Recently used another remote access tool (not Team Viewer) and allowed someone from my device manufacturer to remotely access and investigate a hardware issue. At the conclusion, VoodooShield blocked an unknown "extremely suspicious" file. Again, this was via remote access with my computer manufacturer's tech support. Never let your guard down, ever. I've since turned off Allow Remote Access in Control Panel, multiple scans ran cleanly. Thanks, VS.

 

Peter2150 and HAN are exactly correct.

Let's put this in perspective should a google search on TeamViewer direct a researcher to this thread.

The OP's questions could be reworded, "If I give him the key to my house, can he do things in there without me knowing?"

Yes.

TeamViewer has a stellar reputation and has been in its 11-year history quick to respond to the few detected security flaws. And far more quickly than the denial leading and foot-dragging we've come to expect from the software industry.

Like any other powerful and effective construct, it can be and has been criminally abused, particularly within the usual scenario where the provider or user is tricked. Unfortunately we are human and no matter how smart we think we are, we can be victimized.

Now, have a nice day.

 

I would first make sure that "unattended access" was not enabled. It is not uncommon that unscrupulous "support" people enable unattended access so they can get back into the system without the user's awareness/consent. Start Team Viewer, right click the tray icon and go into "Options". See if it's set to "Start with Windows". If so turn it off. Under Security see if there's a password entry. If so change the password. Make sure Windows Logon is set to "not allowed".

Do a full scan with your security software and consider installing and scanning with MalwareBytes AntiMalware for a second opinion.

I'm not sure how you could determine whether or not data was copied/stolen. It would take some time to upload a significant amount of data. I haven't used Team Viewer for file transfer though and don't know if it's obvious when that's happening.

 

You can press Ctrl + C to copy files. You don't need to right click.

If you computer is infected, then it can be cleaned just by doing a clean install. You never need to buy a new computer when you get infected. I wouldn't worry to much about the USB. Even in the unlikely case it was infected, the only way to get infected from it is to manually open an infected file on it. Just plugging it in and opening the drive in Explorer will be harmless. If you're paranoid, just format it.

 

I uninstalled Teamviewer, but I notice its exe file is there in downloads though.

 

Then there's the hassle of reinstalling 3rd party programs, but I guess its worth it for peace of mind. I had a usb stick attached to the computer when this happened do you think it spread to the usb stick too, I will use that very same usb stick after clean install of the computer so the computer may get compromised again.

 

If you don't want to reinstall anything, run malware scans on your computer to clean it. Scanning with Zemana Ant-Malware and Malwarebytes would be good staring points. Personally, I never reinstall Windows when I get infected.

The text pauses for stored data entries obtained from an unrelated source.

(** The same envelope of the sample component under its own name carries
    [comp.x] and [comp.y], in the order of the name index. *)
Lemma bind_of_sample_component :
  (fun c => sentPinNames <$> trace c)
    <$> @run Sample.conversions [EvComponentComplete None None; EvSetReady true None None]
          Sample.comp0
  = Some [[Some "comp.x"; Some "comp.y"]].
Proof. by_evaluation. Qed.

(** C1 on two sessions of the sample component: after S1 the application
    takes [ready] back and sets it again.  The component is [Connecting], the
    pin [x] is in the name index again, and it is still synced: [stop] had
    emptied the name index before [updateState] went through it. *)
Lemma second_session_starts_with_synced_pin :
  (fun c => (m_connectionState c, m_pinsByName c !! "x", QHalPin.synced (heap c 0%nat)))
    <$> @run Sample.conversions Sample.secondSession Sample.comp0
  = Some (Connecting, Some 0%nat, true).
Proof. by_evaluation. Qed.

(** The same on one session: an update that arrives while the component is
    in [Error] and the subscription sub-state is still [Up] sets synced on
    the pin it names and leaves the component in [Error]. *)
Lemma update_in_Error_syncs_pin :
  (fun c => (m_connectionState c, m_error c, m_sState c, m_pinsByName c !! "x",
             QHalPin.synced (heap c 0%nat)))
    <$> @run Sample.conversions Sample.updateAfterReject Sample.comp0
  = Some (Error, PinChangeError, Up, Some 0%nat, true).
Proof. by_evaluation. Qed.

The only way you can get infected from the flash drive, is if you manually open an infected file on the drive. You won't get infected, just by using it.

 

Perhaps I've missed something, but how did you come to feel that your computer is infected? Apart from that why not scan it with a few good antivirus and antimalware products to clean it or confirm that it's clean?

 

Check the log files of the teamviewer
https://www.systoolsgroup.com/forensics/teamviewer/
https://www.reddit.com/r/teamviewer/comments/4m5t8e/if_you_were_hacked_look_in_the_teamviewer_logs/

Panagiotis

 

Good question; I'm suspcious by nature. Zemana scan seems all good so far except I'm uncertain about this one which is quarantined.

Details:
CltMngSvc.exe
Status : Scanned
Object : %programfiles%\lenovobrowserguard\main\bin\cltmngsvc.exe
MD5 : 846250FED75A1EC8FC0D64B56B162DD7
Publisher : ClientConnect LTD
Size : 2490184
Version : 2.12.1.1
Detection : Adware:Win32/ClientConnect!Ep
Cleaning Action : Quarantine
Related Objects :
File - %programfiles%\lenovobrowserguard\main\bin\cltmngsvc.exe
Process - 1144 - C:\Program Files (x86)\LenovoBrowserGuard\Main\bin\CltMngSvc.exe
Registry Entry - HKLM\System\CurrentControlSet\Services\CltMngSvc\ImagePath = C:\PROGRA~2\LenovoBrowserGuard\Main\bin\CltMngSvc.exe

 

I uninstalled Teamviewer as soon as I booted the guy off it. Will logs still be there if I install it again; I see Teamviewer.exe still remained in downloads folder even though I used uninstall in control panel; logs may still be there?

Windows 8.1

 

It's adware realted so it's best to be deleted. But, it's something which came installed on your computer.

 

That's just the installer for TeamViewer. Most likely the logs were deleted when you uninstalled it. If you install it again, they won't come back.

 

The log should still reside in C:\users\[your user name]\AppData\Roaming\Teamviewer

Panagiotis

 

Is there a way to allow teamviewer without compromising yourself.
How would you go about that? What would you have done?

Thanks in advance.

 

- set a password to your admin account if not already done.
- create a standard user account that you will use for teamviewer (you will delete that account later)
- switch to that standard account, download and run the "teamviewer quicksupport" version (it does not need admin rights to run)
- connect and allow the other user to demonstrate/help/etc. without giving admin rights eg. if he wants to run or install something that needs administrator rights you respond sorry, I cannot do that... only exception would be if you really trust the other person, but still you do not give him the admin password but you type it yourself when/if needed.
- after the session is finished you save whatever files you need to another location or a usb flash, you log out and delete the temp account.
- you are done.

Panagiotis

 

Under standard account will they be able to drag and paste to or from my desktop (and from theirs to mine)?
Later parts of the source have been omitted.